+++ THE INPUT

(** In the chain, [b] is a node of the depth-1 traversal from [a], and one
    hop away. *)
Lemma traverse_depth_bound_witness :
  "b" ∈ nodes (GraphEngine.traverse GraphEngine.chain_records
                 GraphEngine.chain_relations "a" 1 GraphEngine.bfs) /\
  GraphEngine.within_hops GraphEngine.chain_relations "a" 1 "b".
Proof.
  assert ("b" ∈ nodes (GraphEngine.traverse GraphEngine.chain_records
                         GraphEngine.chain_relations "a" 1 GraphEngine.bfs))
    as Hb by (vm_compute; apply list_elem_of_further, list_elem_of_here).
  split; [exact Hb|].
  exact (proj1 traverse_depth_bound GraphEngine.chain_records
           GraphEngine.chain_relations "a" 1%nat GraphEngine.bfs "b" Hb).
Defined.

(* ===================================================================== *)
(** ** Dispatch, prompts and resources                                   *)
(* ===================================================================== *)

Section DispatchFacts.
Import Server.
Context {W Args : Type} `{Host W Args}.

Lemma assoc_elem_of {A} (k : string) (l : list (string * A)) :
  k ∈ map fst l -> exists a, assoc k l = Some a.
Proof.
  intros Hk. destruct (assoc k l) as [a|] eqn:Ha; [eauto|].
  by apply assoc_None in Ha.
Qed.


(** The six tools whose definitions are in the sources are advertised
    and dispatched to their own functions: each definition is in the
    [tools] array that [ListTools] returns, its [name] is a key of
    [toolHandlers] bound to the function exported by the same file, and a
    call under that name runs this function, returns what it returns,
    rethrows an [McpError] it throws and reports anything else as an
    [InternalError]. *)
Theorem source_tools_are_dispatched :
  Forall
    (fun df : ToolDefinition * ToolFn =>
       df.1 ∈ tools (W := W) (Args := Args) /\
       assoc (name df.1) toolHandlers = Some df.2 /\
       forall (args : option Args) (w : W),
         callTool (mkCallToolRequest (name df.1) args) w =
           match run_tool df.2 args w with
           | (w', Returned r) => (w', Returned (ToolValue r))
           | (w', Threw e) =>
               (w', Threw (if instanceof_McpError e then e
                           else new_McpError InternalError
                                  ("Tool execution failed: "
                                   +:+ message_or_unknown e)))
           end)
    [ (saveMemoryDefinition, fn_saveMemory);
      (recallMemoryDefinition, fn_recallMemory);
      (enhancePromptDefinition, fn_enhancePrompt);
      (enhancePromptGeminiDefinition, fn_enhancePromptGemini);
      (applyReasoningFrameworkDefinition, fn_applyReasoningFramework);
      (getUsageAnalyticsDefinition, fn_getUsageAnalytics) ].
Proof.
  repeat apply List.Forall_cons; try apply List.Forall_nil;
    (split;
     [ repeat first [apply list_elem_of_here | apply list_elem_of_further]
     | split; [reflexivity|intros args w; by apply callTool_registered] ]).
Qed.

End DispatchFacts.

(** The request [{ name: "no_such_tool" }] on a host without tools. *)
Lemma callTool_unknown_name_witness :
  Server.callTool (H := Server.idle_host)
    (Server.mkCallToolRequest "no_such_tool" None) tt
  = (tt, Threw (Server.new_McpError (H := Server.idle_host) MethodNotFound
                  "Unknown tool: no_such_tool")).
Proof.
  apply (callTool_unknown_name (H := Server.idle_host) "no_such_tool" None tt).
  - apply assoc_None. reflexivity.
  - apply assoc_None. reflexivity.
Defined.

Section PromptFacts.
Import Server Text Prompts.
Context {W Args : Type} `{Host W Args}.

(** An argument given as the empty string reads like one that is
    absent. *)
Lemma or_else_blank (o : gmap string string) (k k' d : string) :
  or_else (argument (Some (<[k := EmptyString]> o)) k') d
  = or_else (argument (Some (delete k o)) k') d.
Proof.
  simpl. destruct (decide (k = k')) as [->|Hne].
  - by rewrite lookup_insert_eq, lookup_delete_eq.
  - by rewrite lookup_insert_ne, lookup_delete_ne.
Qed.

(** [GetPrompt] serves exactly the prompts [ListPrompts] lists: each of
    them yields one user message, whatever the arguments (a required
    argument that is missing is no error), and every other name is refused
    with [InvalidRequest]. *)
Theorem getPrompt_serves_listed_prompts (n : string)
    (args : option (gmap string string)) :
  map prompt_name prompts
  = listPrompts (createServer (W := W) (Args := Args) tt) /\
  if bool_decide (n ∈ map prompt_name prompts)
  then exists t, getPrompt (W := W) (Args := Args) n args
                 = Returned (user_message t)
  else getPrompt (W := W) (Args := Args) n args
       = Threw (new_McpError InvalidRequest ("Unknown prompt: " +:+ n)).
Proof.
  split; [reflexivity|].
  unfold getPrompt.
  change (map prompt_name prompts)
    with ["code-review"; "problem-solver"; "project-kickoff"].
  destruct (decide (n = "code-review")) as [->|H1]; [switch_tests; eauto|].
  destruct (decide (n = "problem-solver")) as [->|H2]; [switch_tests; eauto|].
  destruct (decide (n = "project-kickoff")) as [->|H3]; [switch_tests; eauto|].
  switch_tests. reflexivity.
Qed.

(** [GetPrompt] does not tell an empty argument from a missing one, nor
    absent arguments from an empty object; and the declared [language]
    argument of [code-review] has no effect. *)
Theorem getPrompt_blank_argument_as_absent (n k : string)
    (o : gmap string string) :
  getPrompt (W := W) (Args := Args) n (Some (<[k := EmptyString]> o))
  = getPrompt n (Some (delete k o)) /\
  getPrompt (W := W) (Args := Args) n None = getPrompt n (Some ∅) /\
  forall v,
    getPrompt (W := W) (Args := Args) "code-review" (Some (<["language" := v]> o))
    = getPrompt "code-review" (Some o).
Proof.
  split; [|split].
  - unfold getPrompt. by rewrite !or_else_blank.
  - reflexivity.
  - intros v. unfold getPrompt. simpl. by rewrite lookup_insert_ne.
Qed.

End PromptFacts.

Section ResourceFacts.
Import Server Text Resources.
Context {W Args : Type} `{Host W Args} `{SessionContext W}.

(** [ReadResource] serves exactly the resources [ListResources] lists,
    and never fails on them.
    - The session context is the text the manager's data print to; when
      building it throws, the answer is still a resource: the heading
      [# Session Context], an empty line and
      [_Cannot load memories: <message>_].
    - Each of the three guides is a constant text: the same in every world,
      served without touching the world, whatever state the manager is
      in.  The texts open with their own titles.
    - Every other URI is refused with [InvalidRequest] and the world is
      left as it was. *)
Theorem readResource_serves_listed_resources (uri : string) (w : W) :
  let line_feed := String (Ascii.ascii_of_nat 10) EmptyString in
  (String.prefix ("# Code Quality Rules" +:+ line_feed) quality_rules_text
   && String.prefix ("# Naming Conventions" +:+ line_feed)
        naming_conventions_text
   && String.prefix ("# Hi-AI Capabilities (v2.1)" +:+ line_feed)
        capabilities_text = true) /\
  if bool_decide
       (uri ∈ listResources (createServer (W := W) (Args := Args) tt))
  then
    if bool_decide (uri = "hi-ai://context/session")
    then
      readResource (Args := Args) uri w =
        match session_context_markdown w with
        | (w', Returned t) => (w', Returned (plain_text uri t))
        | (w', Threw e) =>
            (w', Returned
                   (plain_text uri
                      ("# Session Context" +:+ line_feed +:+ line_feed
                       +:+ "_Cannot load memories: "
                       +:+ message_or_unknown e +:+ "_")))
        end
    else
      readResource (Args := Args) uri w =
        (w, Returned
              (plain_text uri
                 (if bool_decide (uri = "hi-ai://guides/quality-rules")
                  then quality_rules_text
                  else if bool_decide (uri = "hi-ai://guides/naming-conventions")
                  then naming_conventions_text
                  else capabilities_text)))
  else readResource (Args := Args) uri w
       = (w, Threw (new_McpError InvalidRequest ("Unknown resource: " +:+ uri))).
Proof.
  intros line_feed. split; [by vm_compute|].
  unfold readResource.
  change (listResources (createServer tt))
    with ["hi-ai://context/session"; "hi-ai://guides/quality-rules";
          "hi-ai://guides/naming-conventions"; "hi-ai://info/capabilities"].
  destruct (decide (uri = "hi-ai://context/session")) as [->|H1].
  { switch_tests. unfold try_catch, bind, ret.
    destruct (session_context_markdown w) as [w' [t|e]]; reflexivity. }
  destruct (decide (uri = "hi-ai://guides/quality-rules")) as [->|H2];
    [switch_tests; reflexivity|].
  destruct (decide (uri = "hi-ai://guides/naming-conventions")) as [->|H3];
    [switch_tests; reflexivity|].
  destruct (decide (uri = "hi-ai://info/capabilities")) as [->|H4];
    [switch_tests; reflexivity|].
  switch_tests. reflexivity.
Qed.

End ResourceFacts.

(* ===================================================================== *)
(** ** Usage analytics                                                   *)
(* ===================================================================== *)

Section CountingFacts.
Import Analytics UsageAnalytics.
Implicit Types (counts : gmap string Counter) (k : string).
Implicit Types (keys seen : list string).

Lemma total_empty : total ∅ = 0%nat.
Proof. apply map_fold_empty. Qed.

Lemma total_insert_fresh counts k v :
  counts !! k = None ->
  total (<[k := v]> counts) = (weight (Some v) + total counts)%nat.
Proof.
  intros Hk. unfold total. rewrite map_fold_insert_L; [by destruct v| |done].
  intros j1 j2 [n1|m1 o1] [n2|m2 o2] y _ _ _; lia.
Qed.

Lemma total_delete counts k :
  total counts = (weight (counts !! k) + total (delete k counts))%nat.
Proof.
  destruct (counts !! k) as [v|] eqn:Hk.
  - rewrite <- (insert_id counts k v Hk) at 1.
    rewrite <- (insert_delete_eq counts).
    by rewrite total_insert_fresh by apply lookup_delete_eq.
  - by rewrite delete_id.
Qed.

Lemma total_insert counts k v :
  (total (<[k := v]> counts) + weight (counts !! k)
   = weight (Some v) + total counts)%nat.
Proof.
  rewrite <- (insert_delete_eq counts).
  rewrite total_insert_fresh by apply lookup_delete_eq.
  rewrite (total_delete counts k). lia.
Qed.

(** Counting a key leaves the other entries alone. *)
Lemma bump_lookup_ne counts k k' : k ≠ k' -> bump k counts !! k' = counts !! k'.
Proof.
  intros Hne. unfold bump.
  destruct (counts !! k) as [[n|m ones]|];
    [by rewrite lookup_insert_ne..|].
  destruct (assoc k Object_prototype) as [[]|];
    by rewrite ?lookup_insert_ne.
Qed.

Lemma occurrences_snoc seen k0 k :
  length (filter (fun x => x = k) (seen ++ [k0]))
  = (length (filter (fun x => x = k) seen) + (if decide (k0 = k) then 1 else 0))%nat.
Proof.
  rewrite filter_app, length_app, filter_cons, filter_nil.
  by destruct (decide (k0 = k)).
Qed.

Lemma plain_keys_snoc seen k0 :
  length (plain_keys (seen ++ [k0]))
  = (length (plain_keys seen) + (if plain_key k0 then 1 else 0))%nat.
Proof.
  unfold plain_keys. rewrite filter_app, length_app, filter_cons, filter_nil.
  destruct (decide (plain_key k0 = true)) as [->|Hk]; [done|].
  by destruct (plain_key k0).
Qed.

(** One more round of the loop: the entries follow [tally] and the numbers
    add up to the plain keys counted so far. *)
Lemma bump_tally seen counts k0 :
  (forall k, counts !! k = tally k (length (filter (fun x => x = k) seen))) ->
  total counts = length (plain_keys seen) ->
  (forall k, bump k0 counts !! k
             = tally k (length (filter (fun x => x = k) (seen ++ [k0])))) /\
  total (bump k0 counts) = length (plain_keys (seen ++ [k0])).
Proof.
  intros Hseen Htotal. split.
  - intros k. rewrite occurrences_snoc.
    destruct (decide (k0 = k)) as [<-|Hne];
      [|by rewrite bump_lookup_ne, Hseen, Nat.add_0_r].
    pose proof (Hseen k0) as Hk0. clear Hseen Htotal. unfold bump, tally in *.
    remember (assoc k0 Object_prototype) as proto eqn:Hproto. clear Hproto.
    destruct (length (filter (fun x => x = k0) seen)) as [|c];
      simpl in Hk0; rewrite Hk0.
    + destruct proto as [[]|]; by rewrite ?lookup_insert_eq.
    + replace (S c + 1)%nat with (S (S c)) by lia.
      destruct proto as [[]|]; by rewrite ?lookup_insert_eq.
  - rewrite plain_keys_snoc, <- Htotal.
    pose proof (Hseen k0) as Hk0. pose proof (total_insert counts k0) as Hins.
    clear Hseen Htotal. unfold bump, tally, plain_key in *.
    remember (assoc k0 Object_prototype) as proto eqn:Hproto. clear Hproto.
    destruct (length (filter (fun x => x = k0) seen)) as [|c];
      simpl in Hk0; rewrite Hk0 in *.
    + destruct proto as [[]|];
        first [ lia
              | match goal with
                | |- context [<[k0 := ?v]> counts] => specialize (Hins v)
                end; simpl in Hins; lia ].
    + destruct proto as [[]|];
        first [ lia
              | match goal with
                | |- context [<[k0 := ?v]> counts] => specialize (Hins v)
                end; simpl in Hins; lia ].
Qed.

++++++

- _TASK GOAL_
Return exactly the lines above from the line that has "(recallMemoryDefinition, fn_recallMemory);" through the line that has "[ repeat first", inclusive, and nothing else.

- _REPLY TO THE TASK_
      (recallMemoryDefinition, fn_recallMemory);
      (enhancePromptDefinition, fn_enhancePrompt);
      (enhancePromptGeminiDefinition, fn_enhancePromptGemini);
      (applyReasoningFrameworkDefinition, fn_applyReasoningFramework);
      (getUsageAnalyticsDefinition, fn_getUsageAnalytics) ].
Proof.
  repeat apply List.Forall_cons; try apply List.Forall_nil;
    (split;
     [ repeat first [apply list_elem_of_here | apply list_elem_of_further]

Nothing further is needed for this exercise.